Problem to solve: Note each line in the data below that holds "whether", and copy it.

────────

(* ===== verification/Refresh.v ===== *)
(** The test whether the rectangles of a frame draw the whole desktop
    ([rects_cover_full_desktop] of apps/talos_worker_helper/src/experimental_stream.rs),
    which decides whether the frame counts as a full refresh.  The code compares the
    bounding box and the sum of the areas; the theorem is about the pixels. *)

From S2P Require Import Prelude Bytes Pixels DisplayRecord Atlas Transmit.

Import Sender.

Local Open Scope Z_scope.

(** ** Rectangles as lists of pixels *)

Definition draws_pixel (r : DisplayAtlasRect) (x y : Z) : Prop :=
  in_rect (DisplayRecord.dst_x r) (DisplayRecord.dst_y r) (DisplayRecord.width r) (DisplayRecord.height r) x y = true.

Definition rect_area (r : DisplayAtlasRect) : Z := DisplayRecord.width r * DisplayRecord.height r.

Definition pixels (x0 y0 w h : Z) : list (Z * Z) := seqZ y0 h ≫= fun y => (fun x => (x, y)) <$> seqZ x0 w.

Lemma elem_of_pixels x0 y0 w h x y :
  (x, y) ∈ pixels x0 y0 w h <-> in_rect x0 y0 w h x y = true.
Proof.
  unfold pixels, in_rect. rewrite list_elem_of_bind. split.
  - intros (y' & Hx & Hy). apply list_elem_of_fmap in Hx as (x' & [= -> ->] & Hx).
    apply elem_of_seqZ in Hx, Hy. lia.
  - intros Hin. exists y. split; [apply list_elem_of_fmap; exists x; split; [done|]|]; apply elem_of_seqZ; lia.
Qed.

Lemma pixels_length x0 y0 w h : 0 <= w -> 0 <= h -> Z.of_nat (length (pixels x0 y0 w h)) = w * h.
Proof.
  intros Hw Hh. unfold pixels.
  assert (forall l : list Z, length (l ≫= fun y => (fun x => (x, y)) <$> seqZ x0 w) = (length l * Z.to_nat w)%nat) as ->.
  { induction l as [|y l IH]; [done|]. cbn. by rewrite length_app, length_fmap, length_seqZ, IH. }
  rewrite length_seqZ. nia.
Qed.

Lemma NoDup_bind {A B} (f : A -> list B) l :
  NoDup l -> (forall a, a ∈ l -> NoDup (f a)) ->
  (forall a b c, a ∈ l -> b ∈ l -> c ∈ f a -> c ∈ f b -> a = b) -> NoDup (l ≫= f).
Proof.
  induction 1 as [|a l Ha Hl IH]; intros Hf Hinj; cbn; [constructor|]. apply NoDup_app. split_and!.
  - apply Hf. left.
  - intros c Hc Hc'. apply list_elem_of_bind in Hc' as (b & Hb & Hbl).
    rewrite (Hinj a b c) in Ha; [done|left|by right|done|done].
  - apply IH; [intros; apply Hf; by right|]. intros a' b c ? ?. apply Hinj; by right.
Qed.

Lemma NoDup_pixels x0 y0 w h : NoDup (pixels x0 y0 w h).
Proof.
  apply NoDup_bind; [apply NoDup_seqZ| |].
  - intros y _. apply NoDup_fmap_2; [by intros ? ? [=]|apply NoDup_seqZ].
  - intros y y' c _ _ Hc Hc'. apply list_elem_of_fmap in Hc as (? & -> & _).
    by apply list_elem_of_fmap in Hc' as (? & [= ? ?] & _).
Qed.

Definition rect_pixels (r : DisplayAtlasRect) : list (Z * Z) :=
  pixels (DisplayRecord.dst_x r) (DisplayRecord.dst_y r) (DisplayRecord.width r) (DisplayRecord.height r).

Definition total_area (rects : list DisplayAtlasRect) : Z := foldr (fun r n => rect_area r + n) 0 rects.

(** The fields of a rectangle are machine words. *)
Definition rect_u32 (r : DisplayAtlasRect) : Prop :=
  is_u32 (DisplayRecord.dst_x r) /\ is_u32 (DisplayRecord.dst_y r) /\
  is_u32 (DisplayRecord.width r) /\ is_u32 (DisplayRecord.height r).

Definition rects_apart (r q : DisplayAtlasRect) : Prop := forall x y, draws_pixel r x y -> ~ draws_pixel q x y.

Lemma rects_length rects :
  Forall rect_u32 rects -> Z.of_nat (length (rects ≫= rect_pixels)) = total_area rects.
Proof.
  induction 1 as [|r rects (_ & _ & [? ?] & [? ?]) _ IH]; [done|]. cbn. rewrite length_app.
  unfold rect_pixels at 1. rewrite Nat2Z.inj_add, IH, pixels_length by done. done.
Qed.

Lemma NoDup_rects rects : ForallOrdPairs rects_apart rects -> NoDup (rects ≫= rect_pixels).
Proof.
  induction 1 as [|r rects Hr _ IH]; cbn; [constructor|]. apply NoDup_app. split_and!; [apply NoDup_pixels| |done].
  intros [x y] Hin Hin'. apply list_elem_of_bind in Hin' as (q & Hq & Hql). rewrite Forall_forall in Hr.
  apply elem_of_pixels in Hin, Hq. by apply (Hr q Hql x y).
Qed.

(** ** What the loop computes *)

Definition on_desktop (W H : Z) (r : DisplayAtlasRect) : Prop :=
  DisplayRecord.dst_x r + DisplayRecord.width r <= W /\ DisplayRecord.dst_y r + DisplayRecord.height r <= H.

Definition scan (W H : Z) (e : option extent) (rects : list DisplayAtlasRect) : option extent :=
  foldl (fun e rect => e ← e; extend W H e rect) e rects.

Lemma scan_none W H rects : scan W H None rects = None.
Proof. by induction rects. Qed.

(** The extent [e] encloses the rectangle tightly enough. *)
Record encloses (e : extent) (r : DisplayAtlasRect) : Prop := {
  enc_x : min_x e <= DisplayRecord.dst_x r;
  enc_y : min_y e <= DisplayRecord.dst_y r;
  enc_right : DisplayRecord.dst_x r + DisplayRecord.width r <= max_x e;
  enc_bottom : DisplayRecord.dst_y r + DisplayRecord.height r <= max_y e;
}.

Record widens (W H : Z) (e e' : extent) : Prop := {
  wd_x : 0 <= min_x e' <= min_x e;
  wd_y : 0 <= min_y e' <= min_y e;
  wd_right : max_x e <= max_x e' <= W;
  wd_bottom : max_y e <= max_y e' <= H;
}.

Lemma extend_ok W H e r :
  W <= u32_max -> H <= u32_max -> rect_u32 r ->
  match extend W H e r with
  | None => ~ on_desktop W H r
  | Some e1 => on_desktop W H r /\
      min_x e1 = Z.min (min_x e) (DisplayRecord.dst_x r) /\ min_y e1 = Z.min (min_y e) (DisplayRecord.dst_y r) /\
      max_x e1 = Z.max (max_x e) (DisplayRecord.dst_x r + DisplayRecord.width r) /\
      max_y e1 = Z.max (max_y e) (DisplayRecord.dst_y r + DisplayRecord.height r) /\
      area e1 = Z.min u64_max (area e + rect_area r)
  end.
Proof.
  intros HW HH ([? ?] & [? ?] & [? ?] & [? ?]). unfold extend, checked_add, on_desktop.
  destruct (Z.leb_spec (DisplayRecord.dst_x r + DisplayRecord.width r) u32_max); cbn; [|lia].
  destruct (Z.leb_spec (DisplayRecord.dst_y r + DisplayRecord.height r) u32_max); cbn; [|lia].
  destruct (_ || _) eqn:Hb; cbn; [lia|]. split; [lia|]. done.
Qed.

Lemma total_area_nonneg rects : Forall rect_u32 rects -> 0 <= total_area rects.
Proof.
  induction 1 as [|q l (_ & _ & [? ?] & [? ?]) _ IHl]; [done|].
  change (total_area (q :: l)) with (rect_area q + total_area l). unfold rect_area. nia.
Qed.

Lemma scan_ok W H rects : forall e,
  W <= u32_max -> H <= u32_max -> Forall rect_u32 rects ->
  0 <= min_x e -> 0 <= min_y e -> max_x e <= W -> max_y e <= H -> 0 <= area e <= u64_max ->
  match scan W H (Some e) rects with
  | None => ~ Forall (on_desktop W H) rects
  | Some e' => Forall (on_desktop W H) rects /\ widens W H e e' /\ Forall (encloses e') rects /\
               area e' = Z.min u64_max (area e + total_area rects)
  end.
Proof.
  induction rects as [|r rects IH]; intros e HW HH Hr Hx Hy Hr' Hb Ha.
  { cbn. split; [done|]. split; [constructor; lia|]. split; [done|]. lia. }
  apply Forall_cons in Hr as [Hr Hrs]. pose proof (extend_ok W H e r HW HH Hr) as He.
  pose proof Hr as ([? ?] & [? ?] & [? ?] & [? ?]). pose proof (total_area_nonneg rects Hrs).
  assert (0 <= rect_area r) by (unfold rect_area; nia).
  change (scan W H (Some e) (r :: rects)) with (scan W H (extend W H e r) rects).
  destruct (extend W H e r) as [e1|]; [|rewrite scan_none; intros Hd; by apply Forall_cons in Hd as [? _]].
  destruct He as ([? ?] & E1 & E2 & E3 & E4 & E5). specialize (IH e1 HW HH Hrs). unfold u64_max in *.
  rewrite E1, E2, E3, E4, E5 in IH.
  specialize (IH ltac:(lia) ltac:(lia) ltac:(lia) ltac:(lia) ltac:(lia)).
  destruct (scan W H (Some e1) rects) as [e'|]; [|intros Hd; by apply Forall_cons in Hd as [_ ?]].
  destruct IH as (Hd & [] & Hin & Har). rewrite E1, E2, E3, E4 in *. split; [|split; [|split]].
  - by apply Forall_cons.
  - constructor; lia.
  - apply Forall_cons. split; [constructor; lia|done].
  - rewrite Har. change (total_area (r :: rects)) with (rect_area r + total_area rects). lia.
Qed.

(** ** The test *)

Definition draws_all (rects : list DisplayAtlasRect) (W H : Z) : Prop :=
  forall x y, 0 <= x < W -> 0 <= y < H -> exists r, r ∈ rects /\ draws_pixel r x y.

Section cover.
Context (rects : list DisplayAtlasRect) (W H : Z) (Hr : Forall rect_u32 rects).
Context (HW : is_dim W) (HH : is_dim H).

(** Rectangles that lie apart and are large enough leave nothing out. *)
Lemma area_draws_all :
  ForallOrdPairs rects_apart rects -> Forall (on_desktop W H) rects -> W * H <= total_area rects ->
  draws_all rects W H.
Proof.
  intros Hap Hd Ha x y Hx Hy. pose proof HW. pose proof HH. unfold is_dim in *.
  assert (rects ≫= rect_pixels ≡ₚ pixels 0 0 W H) as Hperm.
  { apply submseteq_length_Permutation.
    - apply NoDup_submseteq; [by apply NoDup_rects|]. intros [px py] Hp.
      apply list_elem_of_bind in Hp as (r & Hp & Hrl). apply elem_of_pixels in Hp. apply elem_of_pixels.
      rewrite Forall_forall in Hr, Hd. destruct (Hr r Hrl) as ([? ?] & [? ?] & _). destruct (Hd r Hrl).
      unfold in_rect in *. lia.
    - pose proof (rects_length rects Hr). pose proof (pixels_length 0 0 W H ltac:(lia) ltac:(lia)). lia. }
  assert ((x, y) ∈ rects ≫= rect_pixels) as Hin by (rewrite Hperm; apply elem_of_pixels; unfold in_rect; lia).
  apply list_elem_of_bind in Hin as (r & Hin & Hrl). exists r. split; [done|]. by apply elem_of_pixels.
Qed.

(** Rectangles that draw everything are large enough. *)
Lemma draws_all_area : draws_all rects W H -> W * H <= total_area rects.
Proof.
  intros Hall. unfold is_dim in *.
  assert (pixels 0 0 W H ⊆+ rects ≫= rect_pixels) as Hsub.
  { apply NoDup_submseteq; [apply NoDup_pixels|]. intros [x y] Hp%elem_of_pixels. unfold in_rect in Hp.
    destruct (Hall x y ltac:(lia) ltac:(lia)) as (r & Hrl & Hd). apply list_elem_of_bind. exists r.
    split; [by apply elem_of_pixels|done]. }
  apply submseteq_length in Hsub. rewrite <- (rects_length rects Hr).
  rewrite <- (pixels_length 0 0 W H) by lia. lia.
Qed.
End cover.

Definition no_extent (W H : Z) : extent := {| min_x := W; min_y := H; max_x := 0; max_y := 0; area := 0 |}.

(** The corners of the desktop are drawn, so the bounding box is the desktop. *)
Lemma draws_all_box rects W H e :
  is_dim W -> is_dim H -> Forall (encloses e) rects -> widens W H (no_extent W H) e -> draws_all rects W H ->
  min_x e = 0 /\ min_y e = 0 /\ max_x e = W /\ max_y e = H.
Proof.
  intros [? ?] [? ?] Hin [] Hall. cbn in *. rewrite Forall_forall in Hin.
  destruct (Hall 0 0 ltac:(lia) ltac:(lia)) as (r & Hr%Hin & Hd).
  destruct (Hall (W - 1) (H - 1) ltac:(lia) ltac:(lia)) as (q & Hq%Hin & Hd').
  destruct Hr, Hq. unfold draws_pixel, in_rect in *. lia.
Qed.

Lemma full_refresh_apart rects W H :
  Forall rect_u32 rects -> is_dim W -> is_dim H -> ForallOrdPairs rects_apart rects ->
  rects_cover_full_desktop rects W H = true <-> Forall (on_desktop W H) rects /\ draws_all rects W H.
Proof.
  intros Hr HW HH Hap. pose proof HW as [? ?]. pose proof HH as [? ?]. unfold u32_max in *.
  unfold rects_cover_full_desktop. fold (no_extent W H). fold (scan W H (Some (no_extent W H)) rects).
  pose proof (scan_ok W H rects (no_extent W H)) as Hs. cbn [min_x min_y max_x max_y area no_extent] in Hs.
  unfold u32_max, u64_max in Hs.
  specialize (Hs ltac:(lia) ltac:(lia) Hr ltac:(lia) ltac:(lia) ltac:(lia) ltac:(lia) ltac:(lia)).
  destruct (scan W H _ rects) as [e|]; [|split; [by destruct (_ || _)|by intros [? _]]].
  destruct Hs as (Hd & Hwd & Hin & Har). assert (W * H <= 18446744073709551615) by nia. split.
  - intros Ht. split; [done|]. apply area_draws_all; try done. destruct (_ || _) in Ht; [done|]. lia.
  - intros [_ Hall]. pose proof (draws_all_area rects W H Hr HW HH Hall).
    destruct (draws_all_box rects W H e HW HH Hin Hwd Hall) as (-> & -> & -> & ->).
    destruct (Hall 0 0 ltac:(lia) ltac:(lia)) as (r & Hrl & _).
    assert (0 < len rects) by (destruct rects; [by apply elem_of_nil in Hrl|rewrite len_cons; pose proof (len_nonneg rects); lia]).
    replace ((len rects =? 0) || (W =? 0) || (H =? 0)) with false by lia. rewrite Har. lia.
Qed.

(** Two opposite corners, counted twice. *)
Definition corners : list DisplayAtlasRect :=
  let corner n := {| DisplayRecord.dst_x := n; DisplayRecord.dst_y := n; DisplayRecord.width := 1;
                     DisplayRecord.height := 1; atlas_x := 0; atlas_y := 0 |} in
  [corner 0; corner 0; corner 1; corner 1].

(** For rectangles that lie apart on the desktop, the comparison of bounding box
    and areas decides exactly whether they are all on the desktop and together draw
    every pixel of it.  For rectangles that overlap it does not: the sum of the areas
    counts a pixel twice, and the test passes with pixels left out. *)
Theorem full_refresh_test :
  (forall rects W H, Forall rect_u32 rects -> is_dim W -> is_dim H -> ForallOrdPairs rects_apart rects ->
     rects_cover_full_desktop rects W H = true <->
     Forall (on_desktop W H) rects /\ draws_all rects W H) /\
  Forall rect_u32 corners /\ rects_cover_full_desktop corners 2 2 = true /\ ~ draws_all corners 2 2.
Proof.
  split; [exact full_refresh_apart|]. split; [|split; [reflexivity|]].
  - repeat (apply Forall_cons_2; [by vm_compute|]). apply Forall_nil_2.
  - intros Hall. destruct (Hall 1 0 ltac:(lia) ltac:(lia)) as (r & Hr & Hd). unfold corners in Hr.
    repeat (apply elem_of_cons in Hr as [->|Hr]; [vm_compute in Hd; discriminate|]). by apply elem_of_nil in Hr.
Qed.

(** Two halves of a desktop. *)
Definition halves : list DisplayAtlasRect :=
  let half n := {| DisplayRecord.dst_x := n; DisplayRecord.dst_y := 0; DisplayRecord.width := 2;
                   DisplayRecord.height := 3; atlas_x := 0; atlas_y := 0 |} in
  [half 0; half 2].

Lemma full_refresh_test_witness : draws_all halves 4 3.
Proof.
  apply (proj1 full_refresh_test halves 4 3); [|by vm_compute|by vm_compute| |reflexivity].
  - repeat (apply Forall_cons_2; [by vm_compute|]). apply Forall_nil_2.
  - repeat constructor. intros x y. unfold draws_pixel, in_rect; cbn. lia.
Defined.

────────

Written reply:
(** The test whether the rectangles of a frame draw the whole desktop
    which decides whether the frame counts as a full refresh.  The code compares the
    and areas decides exactly whether they are all on the desktop and together draw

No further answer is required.